Grande incertezza nella gara spagnola e pronostico sul filo. Lontani gli altri: Valentino Rossi è dato a 12, mentre Dovizioso, leader iridato, scivola a 25

Il doppio impegno a Misano ha reso la lotta in MotoGP ancora più incerta e, in una stagione così serrata, non c’è un attimo di respiro tanto che domenica si ritorna in pista per il Gran Premio di Catalogna sul circuito di Barcellona. Sei vincitori in sette gare, rendono la corsa una lotta senza padroni come ben sanno i betting analyst di SNAI che vedono un poker di favoriti per l’ottavo appuntamento iridato dell’anno. Joan Mir, con la Suzuki, Pecco Bagnaia, in sella alla Ducati Pramac e la coppia di piloti Yamaha, ufficiale e Petronas, formata da Maverick Viñales e Fabio Quartararo, sono dati vincenti tutti alla pari con una quota di 4,50. Se gli ultimi due hanno già trionfato in questa stagione, Mir e Bagnaia sono ancora a caccia del primo successo nella classe regina anche se, in questo momento, appaiono i piloti più in forma del lotto. Dietro di loro c’è il vuoto o quasi visto che Franco Morbidelli, compagno di squadra di Quartararo è il più vicino ai favoriti, è dato a 10. Valentino Rossi, dopo il ritiro di domenica scorsa, sogna il riscatto: il Dottore è il pilota più vincente sul circuito spagnolo, avendo trionfato, in tutte le classi del Motomondiale, in dieci occasioni. Il successo numero undici del pilota di Tavullia pagherebbe 15 volte la posta. Staccatissimo il leader della classifica, Andrea Dovizioso: il numero 4 della Ducati, primo a Barcellona tre anni fa, è in quota a 25.

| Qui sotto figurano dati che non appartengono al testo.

Import Soup News.

(** [k in l] for a list of keys. *)
Definition mem (k : string) (l : list string) : bool :=
  existsb (String.eqb k) l.

(** The keys of a list in the order of their first appearance. *)
Fixpoint first_seen (l : list string) : list string :=
  match l with
  | [] => []
  | x :: rest =>
    x :: filter (fun y => negb (String.eqb y x)) (first_seen rest)
  end.

(** The records filed under [k], in the order of the sequence. *)
Definition items_of (k : string) (pairs : list (string * news_item))
  : list news_item :=
  map snd (filter (fun p => String.eqb (fst p) k) pairs).

(** The pairs that the loop extracts from a sequence of cards. *)
Definition pairs_of (items : list element) : list (string * news_item) :=
  flat_map
    (fun item =>
       match extract_item item with
       | Ok (Some p) => [p]
       | _ => []
       end)
    items.

(** [extract(document_tree)] of the specification. *)
Definition extract (soup : element) : list (string * news_item) :=
  pairs_of (select soup SEL_ITEM).

(** [aggregate(pairs)] of the specification: the second half of the loop
    body, run over a sequence of pairs from the empty mapping. *)
Definition aggregate (pairs : list (string * news_item)) : Exc dict :=
  for_each (fun result p => add_item result (fst p) (snd p)) pairs [].

(** The number of records in a result. *)
Definition count_records (result : dict) : nat :=
  list_sum (map (fun kv => List.length (snd kv)) result).

(** The three lookups that decide whether a card is kept: the rubric link,
    the primary link and the inner content block of the primary link. *)
Definition accepted (item : element) : bool :=
  match select_one item SEL_RUBRIC, select_one item SEL_LINK with
  | Some _, Some link_tag =>
    match select_one link_tag SEL_INFO with
    | Some _ => true
    | None => false
    end
  | _, _ => false
  end.

(** The inner content block of a card, when its primary link has one. *)
Definition info_of (item : element) : option element :=
  match select_one item SEL_LINK with
  | Some link_tag => select_one link_tag SEL_INFO
  | None => None
  end.


(** Every string that [get_text] reads below the tag is empty or white
    space; a tag that holds no string at all is blank as well. *)
Definition blank_text (el : element) : bool :=
  forallb (fun ks => PyStr.blank (snd ks))
    (filter
       (fun ks => existsb (kind_eqb (fst ks))
                    (interesting_string_types (head el)))
       (flat_map strings_of (contents el))).

(** [needle in hay] for two strings. *)
Fixpoint occurs (needle hay : string) : bool :=
  String.prefix needle hay
  || match hay with
     | EmptyString => false
     | String _ rest => occurs needle rest
     end.

(** The list under [c], or the empty list when [c] is not a key. *)
Definition items_at (c : string) (result : dict) : list news_item :=
  match lookup c result with
  | Some items => items
  | None => []
  end.

(** What the second half of the loop body leaves in [result]. *)
Definition group_insert (result : dict) (c : string) (n : news_item) : dict :=
  dict_setitem c (items_at c result ++ [n]) result.

Definition grouped (pairs : list (string * news_item)) (acc : dict) : dict :=
  fold_left (fun r p => group_insert r (fst p) (snd p)) pairs acc.

(** What the first half of the loop body returns. *)
Definition extracted (item : element) : option (string * news_item) :=
  match extract_item item with
  | Ok r => r
  | Raise _ => None
  end.

End Spec.

(** Sample worlds. *)
Module Worlds.

Import Program.

(** An empty working directory. *)
Definition empty_world : World := mk_world (fun _ => None) [].

(** A working directory in which [news.html] holds a byte that is not
    UTF-8. *)
Definition undecodable_world : World :=
  mk_world
    (fun p => if String.eqb p "news.html"
              then Some (RegularFile (String (PyStr.byte 255) ""))
              else None)
    [].

(** A working directory in which [news.html] is a directory. *)
Definition directory_world : World :=
  mk_world
    (fun p => if String.eqb p "news.html" then Some Directory else None)
    [].

(** A working directory in which [news.html] is a small page. *)
Definition page_world : World :=
  mk_world
    (fun p => if String.eqb p "news.html"
              then Some (RegularFile "<html><body></body></html>")
              else None)
    [].

End Worlds.

(* ================================================================= *)
(** ** The vocabulary of the report of [main] *)

Module Report.

Import Soup News Spec Program.

Definition OUTPUT_FILE : string := "news_parsed.json".

(** The line that [main] prints for one rubric. *)
Definition summary_line (pair : string * list news_item) : string :=
  let (category, items) := pair in
  "- " ++ category ++ ": " ++ str_of_nat (List.length items).

(** What [main] prints before it writes the output file. *)
Definition report_lines (json_dumps : dict -> string) (result : dict)
  : list string :=
  ("Найдено новостей по рубрикам:" :: map summary_line result)
  ++ [NL ++ "Структура данных:"; json_dumps result].

(** What [main] prints after it has written the output file. *)
Definition saved_line (resolve : string -> string) : string :=
  NL ++ "Результат сохранён в " ++ resolve OUTPUT_FILE.

(** The mapping that [parse_news] returns for a text. *)
Definition parsed (BeautifulSoup : string -> list node) (html : string)
  : dict :=
  grouped (extract (soup_of (BeautifulSoup html))) [].

(** The file system after [path] has been written. *)
Definition fs_with (fs : string -> option entry) (path text : string)
  : string -> option entry :=
  fun p => if String.eqb p path then Some (RegularFile text) else fs p.

(** The string holds a carriage return. *)
Fixpoint has_cr (s : string) : bool :=
  match s with
  | EmptyString => false
  | String c rest => Ascii.eqb c PyStr.CR || has_cr rest
  end.

(** [l1] is an initial segment of [l2]. *)
Definition prefix_of {A : Type} (l1 l2 : list A) : Prop :=
  exists rest, l2 = (l1 ++ rest)%list.

(** A parser that answers every text with the tree of one page, and
    stand-ins for [json.dumps] and [Path.resolve]. *)
Definition sample_parser (html : string) : list node :=
  contents (Samples.page [Samples.card_society; Samples.card_army;
                          Samples.card_no_info]).

Definition sample_dumps (result : dict) : string :=
  "{" ++ String.concat ", " (map fst result) ++ "}".

Definition sample_resolve (path : string) : string := "/srv/news/" ++ path.

(** A working directory in which [news.html] is a page with Windows line
    ends and [news_parsed.json] is a directory. *)
Definition output_is_directory_world : World :=
  mk_world
    (fun p => if String.eqb p "news.html"
              then Some (RegularFile
                           ("<html>" ++ String PyStr.CR (String PyStr.LF "")
                            ++ "</html>"))
              else if String.eqb p "news_parsed.json" then Some Directory
              else None)
    ["earlier output"].

(** A working directory in which [news.html] is a page with Windows line
    ends and nothing else exists. *)
Definition crlf_world : World :=
  mk_world
    (fun p => if String.eqb p "news.html"
              then Some (RegularFile
                           ("<html>" ++ String PyStr.CR (String PyStr.LF "")
                            ++ "</html>"))
              else None)
    [].

End Report.
(** * FounderHubAI pitch-deck builder: slide model, change tracking, suggestions

    A shallow embedding of the state-handling code of
    [apps/frontend/app/pitch-deck/page.tsx],
    [apps/frontend/app/pitch-deck/components/ManualEditModal.tsx] and
    [apps/frontend/types/slide.ts], and the properties of the design
    document that can be settled on it.

    Conventions.
    - A JavaScript string is a [string]; every character stands for one code
      unit below 256.  A number is an integer.
    - A React state hook is a field of [State]; a [setX] call is a [SetState]
      step of a [Task]; [await fetch(..)] is a [Spawn] followed by an [Await].
      A handler is a function of the state its render closed over.
    - An exception is a [Throw] step carrying the message of the error.
    - Console output is left out; a random id is an argument. *)

From Stdlib Require Import ZArith Ascii String DecimalString Lia.
From stdpp Require Import base option list strings gmap.

(** ** JavaScript string primitives used by the handlers *)

Module Js.

Local Open Scope Z_scope.

Definition chars : string -> list ascii := String.list_ascii_of_string.
Definition str : list ascii -> string := String.string_of_list_ascii.

(** [Array.prototype.join] on an array of strings. *)
Fixpoint join (sep : string) (xs : list string) : string :=
  match xs with
  | [] => ""
  | x :: rest =>
      match rest with
      | [] => x
      | _ :: _ => x +:+ sep +:+ join sep rest
      end
  end.

(** [s.startsWith(p)] *)
Definition startsWith (p s : string) : bool := String.prefix p s.

(** [s.endsWith(p)] *)
Definition endsWith (p s : string) : bool :=
  String.prefix (str (rev (chars p))) (str (rev (chars s))).

(** [s.includes(p)] *)
Fixpoint includes (p s : string) : bool :=
  String.prefix p s ||
  match s with
  | EmptyString => false
  | String _ s' => includes p s'
  end.

(** Relative index resolution of [slice]: negative counts from the end,
    the result is clamped to [0, len]. *)
Definition clamp (len k : Z) : Z :=
  if k <? 0 then Z.max (len + k) 0 else Z.min k len.

(** [s.slice(start, end)] *)
Definition slice (s : string) (start stop : Z) : string :=
  let len := Z.of_nat (String.length s) in
  let from := clamp len start in
  let to := clamp len stop in
  String.substring (Z.to_nat from) (Z.to_nat (Z.max (to - from) 0)) s.

(** White space and line terminators below code 256: TAB, LF, VT, FF, CR,
    SP and NBSP. *)
Definition isWhiteSpace (c : ascii) : bool :=
  match nat_of_ascii c with
  | 9%nat | 10%nat | 11%nat | 12%nat | 13%nat | 32%nat | 160%nat => true
  | _ => false
  end.

Fixpoint dropSpaces (l : list ascii) : list ascii :=
  match l with
  | [] => []
  | c :: l' => if isWhiteSpace c then dropSpaces l' else l
  end.

Definition trimEnd (l : list ascii) : list ascii := rev (dropSpaces (rev l)).

(** [s.trim()] *)
Definition trim (s : string) : string := str (dropSpaces (trimEnd (chars s))).

(** Case folding of the [i] flag, for patterns made of ASCII characters:
    only the letters A-Z and a-z are identified. *)
Definition lower (c : ascii) : ascii :=
  let n := nat_of_ascii c in
  if (65 <=? n)%nat && (n <=? 90)%nat then ascii_of_nat (n + 32) else c.

Definition lowerAll (s : string) : string := str (map lower (chars s)).

(** [/p/i.test(s)] for a pattern [p] without metacharacters. *)
Definition testCI (p s : string) : bool := includes (lowerAll p) (lowerAll s).

(** [x || d] on an optional string: [undefined] and [''] are falsy. *)
Definition orStr (x : option string) (d : string) : string :=
  match x with
  | Some s => if String.eqb s "" then d else s
  | None => d
  end.

(** Truthiness of a string. *)
Definition truthy (s : string) : bool := negb (String.eqb s "").

(** String conversion of a possibly undefined string, as done by [+] and
    by regular-expression [test]. *)
Definition toStr (x : option string) : string :=
  match x with
  | Some s => s
  | None => "undefined"
  end.

(** What [join] puts before and after one element of the array. *)
Definition before (sep : string) (xs : list string) : string :=
  foldr (fun x acc => x +:+ sep +:+ acc) "" xs.
Definition after (sep : string) (xs : list string) : string :=
  foldr (fun x acc => sep +:+ x +:+ acc) "" xs.

End Js.


(** ** Data model ([types/slide.ts]) *)

(** A value of type [any] (chart data, rendering hints).  Numbers are
    integers here. *)
#[local] Unset Elimination Schemes.
Inductive JsVal : Type :=
| JsUndefined
| JsNull
| JsBool (b : bool)
| JsNum (z : Z)
| JsStr (s : string)
| JsArr (items : list JsVal)
| JsObj (fields : list (string * JsVal)).
#[local] Set Elimination Schemes.

Record Position := { pos_x : Z; pos_y : Z }.
Record Size := { width : Z; height : Z }.

Record BaseBlock := {
  id : string;
  position : Position;
  size : Size
}.

Inductive VisualType := pie | bar | line | scatter | table.

Record VisualBlock := {
  vtype : VisualType;
  vdata : JsVal;
  vconfig : option JsVal
}.

(** [SlideBlock = TextBlock | VisualBlockContainer], discriminated by the
    [type] field. *)
Inductive SlideBlock :=
| TextBlock (base : BaseBlock) (text : string) (isEditable : bool)
| VisualBlockContainer (base : BaseBlock) (visual : VisualBlock).

Definition blockId (b : SlideBlock) : string :=
  match b with
  | TextBlock base _ _ => id base
  | VisualBlockContainer base _ => id base
  end.

(** [Slide].  The interface declares [blocks] as an array, but the save
    handler tests at run time whether the field holds one (a slide parsed
    from the store or sent by the backend may lack it): [None] is a slide
    without an array in [blocks].  Optional fields are [option]s, [None]
    being [undefined]. *)
Record Slide := {
  title : string;
  content : string;
  design : string;
  blocks : option (list SlideBlock);
  visuals : option (list VisualBlock);
  imageUrl : option string;
  videoUrl : option string;
  theme : option string
}.
#[export] Instance mem_env : Env Mem := {
  client_check_token := mem_check_token;
  client_exists := mem_exists;
  client_mkdir := mem_mkdir;
  client_download := mem_download;
  client_upload := mem_upload;
  client_listdir := mem_listdir;
  Document_open := standin_open;
  Document_save := standin_save;
  charset_best := None;
  datetime_now := fun m => (Ok (clock m), m);
  os_linesep := nl
}.

Definition XLog : YandexDiskClient := {| root_folder := lit "XLog" |}.

Definition manager : ProfileManager := {| disk := XLog; profiles := [] |}.

Definition at_time (y mo d h mi s : Z) : datetime :=
  {| year := y; month := mo; day := d; hour := h; minute := mi; second := s |}.

(** A disk from a list of folders and files. *)
Definition disk_of (folders : list str) (files : list (str * bytes)) : gmap str node :=
  list_to_map (map (fun p => (p, Folder)) folders ++ map (fun '(p, d) => (p, File d)) files).

Definition ascii_bytes (s : string) : bytes := list_byte_of_string s.

End MemDisk.

Import MemDisk.

(** ** Notions the properties are stated with *)

(** The last [n] elements of a list, all of them when it has fewer. *)
Definition lastn {A} (n : nat) (l : list A) : list A := drop (length l - n) l.

(** A string of ASCII characters *)
Definition is_ascii (s : str) : Prop := Forall (fun c => c < 128) s.

(** The disk keeps what is uploaded: after an upload that succeeded the
    path exists and a download gives the same bytes back. *)
Definition stores_faithfully {W} `{Env W} : Prop :=
  forall data path w w',
    client_upload data path w = (Ok tt, w') ->
    client_exists path w' = (Ok true, w') /\
    client_download path w' = (Ok data, w').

Tronfo finale, Dovizioso c’è – Nonostante i problemi delle ultime settimane, Dovizioso rimane agganciato alla corsa iridata che però lo vede un filo dietro a Viñales, vincitore dell’ultimo GP a Misano, e Quartararo entrambi favoriti per il titolo mondiale a 3,50. Il pilota di Forlì e Mir, grande rivelazione dell’anno, si possono giocare a 4,00. Per gli altri si sale in doppia cifra. Il passaggio a vuoto nella corsa di casa non ha fatto però perdere troppo terreno a Valentino Rossi: secondo i quotisti SNAI, il decimo titolo iridato del Dottore pagherebbe 15 volte la posta.